This one-skillet chicken dish starts with thighs that are seared in the pan for super crispy skin and then get finished in the oven with a flavorful cooking liquid seasoned with saffron and lemon. Red potatoes are cooked alongside the chicken so that they soak up the lemon-saffron juice and soften.
Why this recipe works:
- Searing the chicken first ensures extra crisp skin and more flavor in the braising liquid.
- Saffron gives the dish depth of flavor and a gorgeous yellow-gold color.
- Braising the chicken keeps the skin crisp and the meat extra tender while giving the potatoes ample time to soak up flavorful juices.
- 2 tablespoons extra-virgin olive oil
- 4 skin-on chicken thighs (about a pound and a half)
- Kosher salt and freshly ground black pepper
- 2 cups homemade or store-bought low-sodium chicken stock
- 6 red potatoes, quartered
- Pinch of saffron
- 6 tablespoons fresh juice from 3 lemons
- 1 tablespoon whole black peppercorns
- Warm pita bread or rice for serving
Adjust oven rack to lower-middle position and preheat oven to 350°F. Heat oil in a large straight-sided sauté pan over high heat until shimmering. Season chicken with salt and pepper and place in pan skin side-down. Cook without moving until well browned on first side, about 6 minutes. Flip and brown lightly on second side, about 4 minutes longer.

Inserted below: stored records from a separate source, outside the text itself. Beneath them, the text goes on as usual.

(** A measure of the state that only counts: each printed text weighs
    [perMark], each message on the diagnostic stream [perLine], each call of
    the status listing [perRequest]; files and clock readings weigh
    nothing. *)
Class Gauge (mu : State -> nat) (perMark perLine perRequest : nat) : Prop := {
  gauge_files : forall s f, mu (withFiles s f) = mu s;
  gauge_tick : forall s, mu (withTick s) = mu s;
  gauge_stdout :
    forall s o, mu (withStdout s o) = (mu s + perMark * length (printed o))%nat;
  gauge_stderr : forall s line, mu (withStderr s line) = (mu s + perLine)%nat;
  gauge_request : forall s r, mu (withRequest s r) = (mu s + perRequest)%nat;
}.

Definition requestCount (s : State) : nat := length (requests s).
Definition diagnostics (s : State) : nat := length (stderr s).
Definition marksPrinted (s : State) : nat := length (printed (stdout s)).

(** The state a run ends in, however it ends. *)
Definition finalState {A} (r : Result A) : State :=
  match r with
  | Done _ s' => s'
  | Exited _ s' => s'
  end.

Definition Keeps (R : State -> State -> Prop) {A} (m : Prog A) : Prop :=
  forall s, R s (finalState (m s)).

Definition Untouched (p : string) (s s' : State) : Prop :=
  files s' !! p = files s !! p.

(** [m] has printed when it returns or ends the process with status 0. *)
Definition Marked {A} (m : Prog A) : Prop :=
  forall s,
    match m s with
    | Done _ s' => (marksPrinted s < marksPrinted s')%nat
    | Exited exitCode s' =>
        exitCode <> 0 \/ (marksPrinted s < marksPrinted s')%nat
    end.

Definition SameFiles (s s' : State) : Prop := files s' = files s.

(** Nothing is printed away, and the files are as they were as long as
    nothing has been printed. *)
Definition Unwritten (s s' : State) : Prop :=
  (marksPrinted s <= marksPrinted s')%nat
  /\ (marksPrinted s' = marksPrinted s -> files s' = files s).

(** ** A lookup that the environment answers *)

(** The token step of the first variant: git's configuration only. *)
Definition gitToken (w : World) (remoteURL : url.URL) : Prog string :=
  runGit w ["config"; "--get-urlmatch"; "github.token";
            url.String_ remoteURL].

(** The environment answers the lookup of [rev]: git names an origin whose
    path has an owner and a repository, the token step gives the token of
    [request], [request] is the call [main] then makes (to the default
    address for github.com, to [/api/v3/] of any other host), the API lists
    statuses for it, and the first of them has a state, [status] (the empty
    status when the list is empty). *)
Definition Answers (w : World) (tokenOf : url.URL -> Prog string)
    (rev : string) (request : Request) (status : string) : Prop :=
  exists buf remoteURL statuses,
    git w ["config"; "remote.origin.url"] = Ok buf
    /\ normalizeURL (strings.TrimRight buf newline) = Ok remoteURL
    /\ (3 <= length (strings.Split (url.Path remoteURL) "/"))%nat
    /\ (forall s, tokenOf remoteURL s = Done (rq_token request) s)
    /\ request
       = mkRequest (rq_token request)
           (negb (String.eqb (url.Host remoteURL) "github.com"))
           (rq_baseURL request)
           (nth 1 (strings.Split (url.Path remoteURL) "/") "")
           (nth 2 (strings.Split (url.Path remoteURL) "/") "")
           rev
    /\ (if String.eqb (url.Host remoteURL) "github.com"
        then rq_baseURL request = defaultBaseURL
        else url.Parse ("https://" ++ url.Host remoteURL ++ "/api/v3/")
             = Ok (rq_baseURL request))
    /\ listStatuses w request = Ok statuses
    /\ firstState statuses = Some status.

Add chicken stock to skillet. Nestle in potatoes. Add saffron, lemon juice, and whole black peppercorns, and season lightly with salt. Transfer to oven and cook uncovered, stirring and flipping potatoes occasionally, until the chicken and potatoes are tender, about 45 minutes. Season to taste with salt and pepper if necessary and serve immediately with pita bread or rice.